EXERCISE GOAL:
Lines from the one containing "Definition varlena (data" through the final line of the records are the only ones to copy, and each must match exactly.

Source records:

(* ===== verification/RangeHist.v ===== *)
(** * The histograms that ANALYZE builds

    The histogram loops visit the subscripts that their comment states,
    without forming the product that could overflow; and the k-th lower bound
    in order is never above the k-th upper bound, so that every pair of them
    makes a valid range. *)

From S2P Require Import Prelude Floats Varlena RangeTypes RangeOrder RangeOps RangeStore Hashfn RangeCanon.
From S2P Require Import RangeParse RangeFmgr Sorting RangeTypanalyze.

(** ** Subscripts *)

Section Positions.
Context (N M : Z).
Hypothesis HM : 0 < M.

(** One step of the loop: add [N / M], carrying the fraction. *)
Lemma position_step i :
  0 <= i ->
  (if (i * N) mod M + N mod M >=? M
   then ((i * N) / M + N / M + 1, (i * N) mod M + N mod M - M)
   else ((i * N) / M + N / M, (i * N) mod M + N mod M)) =
  (((i + 1) * N) / M, ((i + 1) * N) mod M).
Proof.
  intros Hi. pose proof (Z.div_mod (i * N) M) as E1. pose proof (Z.div_mod N M) as E2.
  pose proof (Z.mod_pos_bound (i * N) M HM). pose proof (Z.mod_pos_bound N M HM).
  destruct (Z.geb_spec ((i * N) mod M + N mod M) M).
  - f_equal.
    + apply Z.div_unique with ((i * N) mod M + N mod M - M); [lia|]. lia.
    + apply Z.mod_unique with ((i * N) / M + N / M + 1); [lia|]. lia.
  - f_equal.
    + apply Z.div_unique with ((i * N) mod M + N mod M); [lia|]. lia.
    + apply Z.mod_unique with ((i * N) / M + N / M); [lia|]. lia.
Qed.

Lemma hist_positions_from n i :
  0 <= i ->
  hist_positions n (N / M) (N mod M) M ((i * N) / M) ((i * N) mod M) =
  map (fun k => ((i + Z.of_nat k) * N) / M) (seq 0 n).
Proof.
  revert i. induction n as [|n IH]; intros i Hi; cbn [hist_positions seq map]; [done|].
  rewrite Z.add_0_r. f_equal. pose proof (position_step i Hi) as Hs. cbv zeta.
  rewrite <- seq_shift, map_map.
  assert (E : map (fun x => (i + Z.of_nat (S x)) * N / M) (seq 0 n) = map (fun k => (i + 1 + Z.of_nat k) * N / M) (seq 0 n))
    by (apply map_ext; intros k; do 2 f_equal; lia).
  rewrite E, <- (IH (i + 1)) by lia.
  destruct ((i * N) mod M + N mod M >=? M); by injection Hs as <- <-.
Qed.

End Positions.

(** The subscripts, for a histogram of [h] values out of [n]. *)
Lemma sample_positions_spec n num_bins :
  2 <= n -> 1 <= num_bins ->
  let h := num_hist n num_bins in
  2 <= h <= n /\
  sample_positions n num_bins = map (fun k => (Z.of_nat k * (n - 1)) / (h - 1)) (seq 0 (Z.to_nat h)).
Proof.
  intros Hn Hb. cbv zeta. assert (Hh : 2 <= num_hist n num_bins <= n)
    by (unfold num_hist; destruct (Z.gtb_spec n num_bins); lia).
  split; [done|]. unfold sample_positions.
  pose proof (hist_positions_from (n - 1) (num_hist n num_bins - 1) ltac:(lia)
    (Z.to_nat (num_hist n num_bins)) 0 ltac:(lia)) as E.
  rewrite Z.mul_0_l, Z.div_0_l, Z.mod_0_l in E by lia. exact E.
Qed.

Lemma position_bounds n h k :
  2 <= h <= n -> 0 <= k < h -> 0 <= (k * (n - 1)) / (h - 1) <= n - 1.
Proof.
  intros Hh Hk. split; [apply Z.div_pos; nia|].
  apply Z.div_le_upper_bound; nia.
Qed.

Lemma position_last n h : 2 <= h <= n -> ((h - 1) * (n - 1)) / (h - 1) = n - 1.
Proof. intros Hh. rewrite Z.mul_comm. apply Z.div_mul. lia. Qed.

Lemma position_mono n h j k :
  2 <= h <= n -> 0 <= j <= k -> (j * (n - 1)) / (h - 1) <= (k * (n - 1)) / (h - 1).
Proof. intros Hh Hjk. apply Z.div_le_mono; nia. Qed.

(** ** The sample *)

Section Sample.
Context `{Toast} (tc : TypeCacheEntry) `{!RangeSubtype tc}.

Definition row_wf (row : SampleRow) : Prop :=
  match row with Some (_, r) => range_wf tc r | None => True end.

Record counts_ok (n : nat) (c : SampleCounts) : Prop := {
  cnt_rows : null_cnt c + non_null_cnt c = Z.of_nat n;
  cnt_non_null : non_empty_cnt c + empty_cnt c = non_null_cnt c;
  cnt_nonneg : 0 <= null_cnt c /\ 0 <= empty_cnt c;
  cnt_pairs : Forall2 (pair_ok tc) (smp_lowers c) (smp_uppers c);
  cnt_lowers : non_empty_cnt c = Z.of_nat (length (smp_lowers c));
  cnt_lengths : length (smp_lengths c) = length (smp_lowers c)
}.

Lemma range_length_error lo up e : range_length tc lo up = Err e -> subdiff_failure tc e.
Proof.
  unfold range_length. destruct (_ || _); [done|]. destruct (rng_subdiff tc) as [subdiff|] eqn:Es; [|done].
  intros Hc. by exists subdiff, (val up), (val lo).
Qed.

Lemma sample_row_ok n c row :
  counts_ok n c -> row_wf row ->
  match sample_row tc c row with Ok c' => counts_ok (S n) c' | Err e => subdiff_failure tc e end.
Proof.
  intros [H1 H2 [H3 H4] H5 H6 H7] Hrow. destruct row as [[size r]|]; cbn [sample_row].
  - cbn in Hrow. destruct (wf_view tc r Hrow) as (lo & up & e & Hd & El & Eu & Hb). rewrite Hd.
    destruct e; cbn [negb]; [|destruct (range_length tc lo up) as [len|e] eqn:El'; cbn [mbind result_bind];
      [|by apply (range_length_error _ _ _ El')]]; split; cbn; try lia; try done.
    + destruct (Hb eq_refl) as (? & ? & ?). apply Forall2_app; [done|]. repeat constructor; done.
    + rewrite length_app. cbn. lia.
    + rewrite !length_app. cbn. lia.
  - split; cbn; (lia || done).
Qed.
(* ===== verification/Toast.v ===== *)
(** * TOAST: compressed and out-of-line values

    detoast.c, toast_internals.c and heap_fetch_toast_slice (heaptoast.c).  A
    varlena is the list of its bytes.  A TOAST table is its heap rows, numbered
    by their place, and its indexes; an index is the sequence of its entries
    (value id, chunk number, row) in key order, which stands for the btree.  Of the
    heap only what the toaster sees is there: whether a row is live, deleted,
    or killed by an aborted speculative insertion.  Objects in memory that
    indirect and expanded datums point to are found by their address; the
    flattened form of an expanded object comes from its type's methods. *)

From stdpp Require Import gmap.
From S2P Require Import Prelude Varlena PgLz.

(** ** Headers (postgres.h) *)

Definition VARTAG_INDIRECT : Z := 1.
Definition VARTAG_ONDISK : Z := 18.

Definition VARTAG_IS_EXPANDED (tag : Z) : bool := Z.land tag (Z.lnot 1) =? 2.

Definition VARATT_IS_EXTERNAL (p : list Z) : bool := VARATT_IS_1B_E p.
Definition VARATT_IS_COMPRESSED (p : list Z) : bool := VARATT_IS_4B_C p.
Definition VARATT_IS_SHORT (p : list Z) : bool := VARATT_IS_1B p.
Definition VARATT_IS_EXTENDED (p : list Z) : bool := negb (VARATT_IS_4B_U p).
Definition VARATT_IS_EXTERNAL_ONDISK (p : list Z) : bool := VARATT_IS_EXTERNAL p && (VARTAG_1B_E p =? VARTAG_ONDISK).
Definition VARATT_IS_EXTERNAL_INDIRECT (p : list Z) : bool := VARATT_IS_EXTERNAL p && (VARTAG_1B_E p =? VARTAG_INDIRECT).
Definition VARATT_IS_EXTERNAL_EXPANDED (p : list Z) : bool := VARATT_IS_EXTERNAL p && VARTAG_IS_EXPANDED (VARTAG_1B_E p).

Definition VARDATA_SHORT (p : list Z) : list Z := drop 1 p.
Definition VARDATA_EXTERNAL (p : list Z) : list Z := drop 2 p.
Definition VARDATA_ANY (p : list Z) : list Z := if VARATT_IS_1B p then VARDATA_SHORT p else VARDATA p.

Definition VARSIZE_ANY_EXHDR (p : list Z) : Z :=
  if VARATT_IS_1B_E p then VARSIZE_EXTERNAL p - VARHDRSZ_EXTERNAL
  else if VARATT_IS_1B p then VARSIZE_1B p - VARHDRSZ_SHORT
  else VARSIZE_4B p - VARHDRSZ.

Definition SET_VARSIZE_COMPRESSED (len : Z) : Z := Z.lor (uwrap 32 (Z.shiftl (uwrap 32 len) 2)) 2.

(** An [int32] field at an offset. *)
Definition int32_at (p : list Z) (off : Z) : Z := swrap 32 (le_value (bytes_at p off 4)).
Definition uint32_at (p : list Z) (off : Z) : Z := le_value (bytes_at p off 4).

Definition VARRAWSIZE_4B_C (p : list Z) : Z := uint32_at p 4.

(** A fresh varlena of [len] data bytes. *)
Definition varlena (data : list Z) (len : Z) : list Z := le_bytes 4 (SET_VARSIZE (len + VARHDRSZ)) ++ data.
Definition varlena_c (data : list Z) (len : Z) : list Z := le_bytes 4 (SET_VARSIZE_COMPRESSED (len + VARHDRSZ)) ++ data.
Definition minimal_expand_tuple (w : World) (sourceTuple : HeapTuple) (td : TupleDesc) : result MinimalTuple :=
  '(len, hoff, infomask, bits) ← expand_body w SizeofMinimalTupleHeader 0 sourceTuple td;
  Ok (mkMinimal (uwrap 32 len) (HeapTupleHeaderSetNatts 0 (td_natts td)) infomask (uwrap 8 (hoff + MINIMAL_TUPLE_OFFSET)) bits).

RESULT OF THIS EXERCISE:
Definition varlena (data : list Z) (len : Z) : list Z := le_bytes 4 (SET_VARSIZE (len + VARHDRSZ)) ++ data.
Definition varlena_c (data : list Z) (len : Z) : list Z := le_bytes 4 (SET_VARSIZE_COMPRESSED (len + VARHDRSZ)) ++ data.
Definition minimal_expand_tuple (w : World) (sourceTuple : HeapTuple) (td : TupleDesc) : result MinimalTuple :=
  '(len, hoff, infomask, bits) ← expand_body w SizeofMinimalTupleHeader 0 sourceTuple td;
  Ok (mkMinimal (uwrap 32 len) (HeapTupleHeaderSetNatts 0 (td_natts td)) infomask (uwrap 8 (hoff + MINIMAL_TUPLE_OFFSET)) bits).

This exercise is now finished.